Many authors, including several Pueblo authors, have written about the Revolt in fictional accounts. Clara Natonabah, Nolan Eskeets & Ariel Antone, from the Santa Fe Indian School Spoken Word Team, wrote and performed “Po’pay” in 2010. In 2005, Native Voices at the Autry produced “Kino and Teresa,” a Pueblo recreation of “Romeo and Juliet,” written by Taos Pueblo playwright James Lujan. La Compañía de Teatro de Albuquerque produced the bilingual play “Casi Hermanos,” written by Ramon Flores and James Lujan, in 1995. Even Star Trek got into the game, with references to the Pueblo Revolt in their “Journey’s End” episode. Willa Cather wrote about rebel leader Po’Pay in “Death Comes for the Arch Bishop.” Aldous Huxley also refers to the revolt in “Brave New World.”

1700s

Today in Labor History August 21, 1752: French radical priest Jacques Roux (1752-1794) was born in Charente, France. He participated in the French Revolution and fought for a classless society and the abolition of private property. He also helped radicalize the Parisian working class. Roux led the far-left faction, Enrages and held office in the Paris Commune in 1791. He demanded that food be available for everyone and argued that the wealthy should executed if they horded it.

Roux is featured in a mission in the French Revolution-set game Assassin’s Creed Unity. Peter Weiss depicts him in Marat/Sade as a straight jacketed inmate in an asylum to symbolize the state’s desire to restrain political radicals.

1830s

Today in Labor History August 21, 1831: Nat Turner launched a 2-day slave revolt in Virginia. They killed over 50 whites. In response, mobs and militias lynched scores of African-Americans, including many who did not participate in the revolt. Turner survived in hiding for more than two months. Mobs & militias killed around 120 enslaved and free African Americans. In the aftermath, state legislatures passed new laws prohibiting education of free and enslaved black people and restricted the civil liberties for free blacks.

The rebellion is referenced in “Narrative of the Life of Henry Box Brown.”  Thomas R. Gray wrote an 1831 pamphlet, “The Confessions of Nat Turner,” based on his jailhouse interview with Turner.
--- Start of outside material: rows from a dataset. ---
(* ===== verification/Wiring.v ===== *)
(** Groups of connection ends: the loops in which the testers make, connect, enable and
    disable the ends of the simulated network, and what they leave behind. *)
From S2P Require Import Prelude Labrpc.

(** [for j := 0; j < n; j++] *)
Definition range (n : Z) : list Z := Z.of_nat <$> seq 0 (Z.to_nat n).

Lemma elem_of_range n j : j ∈ range n <-> 0 <= j < n.
Proof.
  unfold range. rewrite list_elem_of_fmap. split.
  - intros (k & -> & [_ Hk]%elem_of_seq). lia.
  - intros Hj. exists (Z.to_nat j). split; [lia | apply elem_of_seq; lia].
Qed.

Lemma length_range n : length (range n) = Z.to_nat n.
Proof. unfold range. by rewrite length_fmap, length_seq. Qed.
Lemma range_lookup n k : 0 <= k < n -> range n !! Z.to_nat k = Some k.
Proof. intros Hk. unfold range. rewrite list_lookup_fmap, lookup_seq_lt by lia. cbn. f_equal. lia. Qed.

(** ** A table of end names: a row per server, nil before the server is started *)

(** [endnames[i][j]]; indexing a nil slice panics. *)
Definition name_in (endnames : list (option (list string))) (i j : Z) : go string :=
  names ← go_index endnames i; go_index (default [] names) j.
(** [endnames[i] != nil] *)
Definition has_row (endnames : list (option (list string))) (i : Z) : go bool :=
  names ← go_index endnames i; mret (bool_decide (is_Some names)).

Lemma name_in_Done endnames i j e :
  name_in endnames i j = Done e <->
  exists names, 0 <= i /\ endnames !! Z.to_nat i = Some (Some names) /\ 0 <= j /\ names !! Z.to_nat j = Some e.
Proof.
  unfold name_in. rewrite go_bind_Done. split.
  - intros ([names|] & [Hi Hl]%go_index_Done & [Hj Hn]%go_index_Done); [by exists names | done].
  - intros (names & Hi & Hl & Hj & Hn). exists (Some names). by split; apply go_index_Done.
Qed.

Lemma has_row_Done endnames i j e : name_in endnames i j = Done e -> has_row endnames i = Done true.
Proof.
  intros (names & Hi & Hl & _)%name_in_Done. unfold has_row. by rewrite (go_index_lookup _ _ _ Hi Hl).
Qed.

Lemma zip_range_lookup (names : list string) n e j :
  len names = n -> (e, j) ∈ zip names (range n) <-> 0 <= j /\ names !! Z.to_nat j = Some e.
Proof.
  intros Hn. rewrite list_elem_of_lookup. unfold range. split.
  - intros (k & Hk). apply lookup_zip_Some in Hk as [H1 H2]. rewrite list_lookup_fmap in H2.
    apply fmap_Some in H2 as (k' & [-> _]%lookup_seq & ->). split; [lia | by rewrite Nat2Z.id].
  - intros [Hj He]. exists (Z.to_nat j). apply lookup_zip_Some. split; [done |].
    rewrite list_lookup_fmap. apply lookup_lt_Some in He. rewrite lookup_seq_lt by lia. cbn. f_equal. lia.
Qed.

Lemma zip_range_fst (names : list string) n : len names = n -> (zip names (range n)).*1 = names.
Proof. intros Hn. apply fst_zip. rewrite length_range. lia. Qed.

Section wiring.
Context {End Srv : Type} `{Countable End, Countable Srv}.
Abbreviation Network := (Network (End:=End) (Srv:=Srv)).
Implicit Types (rn : Network) (e : End).

(** ** Making ends *)

(** [ends[j] = net.MakeEnd(names[j]); net.Connect(names[j], servers[j])] for each [j]. *)
Fixpoint MakeEnds (l : list (End * Srv)) rn : go Network :=
  match l with
  | [] => mret rn
  | (e, sn) :: l => rn ← MakeEnd rn e; MakeEnds l (Connect rn e sn)
  end.

Lemma MakeEnd_Done rn e rn' :
  MakeEnd rn e = Done rn' ->
  e ∉ ends rn /\ rn' = rn <| ends := {[e]} ∪ ends rn |> <| enabled := <[e := false]> (enabled rn) |>
                          <| connections := <[e := None]> (connections rn) |>.
Proof. unfold MakeEnd. case_bool_decide; intros Hd; [done |]. by injection Hd as <-. Qed.

Lemma is_enabled_Enable rn e yes e' :
  is_enabled (Enable rn e yes) e' = if decide (e' = e) then yes else is_enabled rn e'.
Proof.
  unfold is_enabled, Enable. cbn. destruct (decide (e' = e)) as [->|Hne].
  - by rewrite lookup_insert_eq.
  - by rewrite lookup_insert_ne.
Qed.

(** What making the ends [l] changes: the ends are new and distinct, each is connected to
    its server, disabled, and nothing else changes. *)
Record made (l : list (End * Srv)) rn rn' : Prop := {
  md_nodup : NoDup l.*1;
  md_fresh : forall e, e ∈ l.*1 -> e ∉ ends rn;
  md_ends : ends rn' = list_to_set l.*1 ∪ ends rn;
  md_enabled : forall e, is_enabled rn' e = if decide (e ∈ l.*1) then false else is_enabled rn e;
  md_conn : forall e sn, (e, sn) ∈ l -> connections rn' !! e = Some (Some sn);
  md_other : forall e, e ∉ l.*1 -> connections rn' !! e = connections rn !! e;
  md_servers : servers rn' = servers rn }.

Lemma MakeEnds_made l rn rn' : MakeEnds l rn = Done rn' -> made l rn rn'.
Proof.
  revert rn; induction l as [|[e sn] l IH]; intros rn Hm; cbn [MakeEnds] in Hm.
  { injection Hm as <-. split; cbn; try done; try set_solver. constructor. }
  apply go_bind_Done in Hm as (rn1 & [Hn ->]%MakeEnd_Done & Hm). destruct (IH _ Hm) as [ND Fr En Ab Co Ot Sv].
  cbn in Fr, En, Ot, Sv. assert (e ∉ l.*1) as Hel by (intros Hin; specialize (Fr e Hin); set_solver). split; cbn.
  - by constructor.
  - intros e' [->|He']%elem_of_cons; [done |]. specialize (Fr e' He'). set_solver.
  - rewrite En. set_solver.
  - intros e'. rewrite Ab. destruct (decide (e' ∈ l.*1)) as [Hin|Hin].
    + by rewrite decide_True by set_solver.
    + unfold is_enabled. cbn. destruct (decide (e' = e)) as [->|Hne].
      * by rewrite lookup_insert_eq, decide_True by set_solver.
      * by rewrite lookup_insert_ne, decide_False by set_solver.
  - intros e' sn' [[= -> ->]|Hin]%elem_of_cons; [|by apply Co].
    rewrite Ot by done. by rewrite lookup_insert_eq.
  - intros e' He'. rewrite Ot by set_solver. by rewrite !lookup_insert_ne by set_solver.
  - done.
Qed.

(** ** Switching ends on or off *)

Definition Enable_all (names : list End) (yes : bool) rn : Network :=
  foldl (fun rn e => Enable rn e yes) rn names.

(** [for j := range js { if test(j) { net.Enable(name(j), yes) } }] *)
Fixpoint switch_loop (test : Z -> go bool) (name : Z -> go End) (yes : bool) (js : list Z) rn : go Network :=
  match js with
  | [] => mret rn
  | j :: js =>
    b ← test j;
    rn ← (if b : bool then e ← name j; mret (Enable rn e yes) else mret rn);
    switch_loop test name yes js rn
  end.

Lemma is_enabled_Enable_all names yes rn e :
  is_enabled (Enable_all names yes rn) e = if decide (e ∈ names) then yes else is_enabled rn e.
Proof.
  unfold Enable_all. revert rn; induction names as [|e1 names IH]; intros rn; cbn [foldl].
  { by rewrite decide_False by apply not_elem_of_nil. }
  rewrite IH, is_enabled_Enable. destruct (decide (e ∈ names)) as [Hin|Hin].
  - by rewrite decide_True by set_solver.
  - destruct (decide (e = e1)) as [->|Hne]; [by rewrite decide_True by set_solver |].
    by rewrite decide_False by set_solver.
Qed.

(** Everything but [enabled] is as before. *)
Definition same_wires rn rn' : Prop :=
  ends rn' = ends rn /\ connections rn' = connections rn /\ servers rn' = servers rn.

Lemma Enable_all_wires names yes rn : same_wires rn (Enable_all names yes rn).
Proof.
  unfold Enable_all. revert rn; induction names as [|e names IH]; intros rn; [done |]. exact (IH (Enable rn e yes)).
Qed.

(** Exactly the ends [names] are switched. *)
Record switched (names : list End) (yes : bool) rn rn' : Prop := {
  sw_enabled : forall e, is_enabled rn' e = if decide (e ∈ names) then yes else is_enabled rn e;
  sw_wires : same_wires rn rn' }.

(** The ends that the loop switches. *)
Definition chosen (test : Z -> go bool) (name : Z -> go End) (js : list Z) (e : End) : Prop :=
  exists j, j ∈ js /\ test j = Done true /\ name j = Done e.

Lemma switch_loop_names test name yes js rn rn' :
  switch_loop test name yes js rn = Done rn' ->
  exists names, rn' = Enable_all names yes rn /\ forall e, e ∈ names <-> chosen test name js e.
Proof.
  revert rn; induction js as [|j js IH]; intros rn Hs; cbn [switch_loop] in Hs.
  { injection Hs as <-. exists []. split; [done |]. intros e. split; [by intros ?%elem_of_nil |].
    by intros (j & ?%elem_of_nil & _). }
  apply go_bind_Done in Hs as ([] & Ht & Hs).
  - apply go_bind_Done in Hs as (rn1 & Hn & Hs). apply go_bind_Done in Hn as (e0 & Hn & [= <-]).
    destruct (IH _ Hs) as (names & -> & Hiff). exists (e0 :: names). split; [done |]. intros e.
    rewrite elem_of_cons, Hiff. split.
    + intros [->|(j' & Hj' & ?)]; [by exists j; split; [left |] | exists j'; split; [by right | done]].
    + intros (j' & [->|Hj']%elem_of_cons & Ht' & Hn'); [left; congruence | right; by exists j'].
  - destruct (IH _ Hs) as (names & -> & Hiff). exists names. split; [done |]. intros e. rewrite Hiff. split.
    + intros (j' & Hj' & ?). exists j'. split; [by right | done].
    + intros (j' & [->|Hj']%elem_of_cons & Ht' & Hn'); [congruence | by exists j'].
Qed.

Lemma switch_loop_switched test name yes js rn rn' :
  switch_loop test name yes js rn = Done rn' ->
  exists names, (forall e, e ∈ names <-> chosen test name js e) /\ switched names yes rn rn'.
Proof.
  intros (names & -> & Hiff)%switch_loop_names. exists names. split; [done |].
  split; [intros e; apply is_enabled_Enable_all | apply Enable_all_wires].
Qed.

(** Two loops in a row, as [connect] and [disconnect] have them. *)
Lemma switch_loops yes t1 n1 js1 t2 n2 js2 rn rn' :
  (rn ← switch_loop t1 n1 yes js1 rn; switch_loop t2 n2 yes js2 rn) = Done rn' ->
  exists names, (forall e, e ∈ names <-> chosen t1 n1 js1 e \/ chosen t2 n2 js2 e) /\ switched names yes rn rn'.
Proof.
  intros (rn1 & (l1 & -> & H1)%switch_loop_names & (l2 & -> & H2)%switch_loop_names)%go_bind_Done.
  destruct (Enable_all_wires l1 yes rn) as (E1 & C1 & S1).
  destruct (Enable_all_wires l2 yes (Enable_all l1 yes rn)) as (E2 & C2 & S2).
  exists (l1 ++ l2). split; [intros e; by rewrite elem_of_app, H1, H2 |]. split.
  - intros e. rewrite !is_enabled_Enable_all.
    destruct (decide (e ∈ l2)), (decide (e ∈ l1)), (decide (e ∈ l1 ++ l2)); set_solver.
  - split; [by rewrite E2 |]. split; [by rewrite C2 | by rewrite S2].
Qed.

(** A loop runs to its end if its tests and the names it needs are there. *)
Lemma switch_loop_returns test name yes js rn :
  (forall j, j ∈ js -> exists b, test j = Done b /\ (b = true -> returns (name j))) ->
  returns (switch_loop test name yes js rn).
Proof.
  revert rn; induction js as [|j js IH]; intros rn Hj; [by eexists |]. cbn [switch_loop].
  destruct (Hj j) as (b & -> & Hb); [by left |]. cbn [mbind go_bind].
  assert (forall rn, returns (switch_loop test name yes js rn)) as Hrest by (intros; apply IH; intros; apply Hj; by right).
  destruct b; [destruct (Hb eq_refl) as [e ->] |]; cbn; apply Hrest.
Qed.
End wiring.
Harriet Beecher Stowe referenced Turner’s Confessions in her 1855 novel “Dred: A Tale of the Great Dismal Swamp.” Harriet Jacobs, an escaped slave, refers to the pogrom against blacks following Turner’s rebellion in her 1861 classic, “Incidents in the Life of a Slave Girl.” In the 1990s, Tupac Shakur honored Turner with a cross tattoo on his back “EXODUS 1831.” 

1890s-1950s

Today in Labor History August 21, 1893: Emma Goldman led a march of a 1,000 people to Union Square, NY. She told the crowd that workers have a right to take bread if they are hungry and to demonstrate “before the palaces of the rich.” The authorities arrested her because her speech was “incendiary.” You can read about her life in her 2-volume autobiography “Living My Life.”

Today in Labor History August 21, 1920: Ongoing violence by coal operators and their paid goons in the southern coalfields of West Virginia led to a three hour gun battle between striking miners and guards that left six dead. 500 Federal troops were sent in not only to quell the fighting, but to ensure that scabs were able to get to and from the mines. A General Strike was threatened if the troops did not cease their strikebreaking activities.

Today in Labor History August 21, 1952: A strike began against International Harvester by the United Electrical Workers.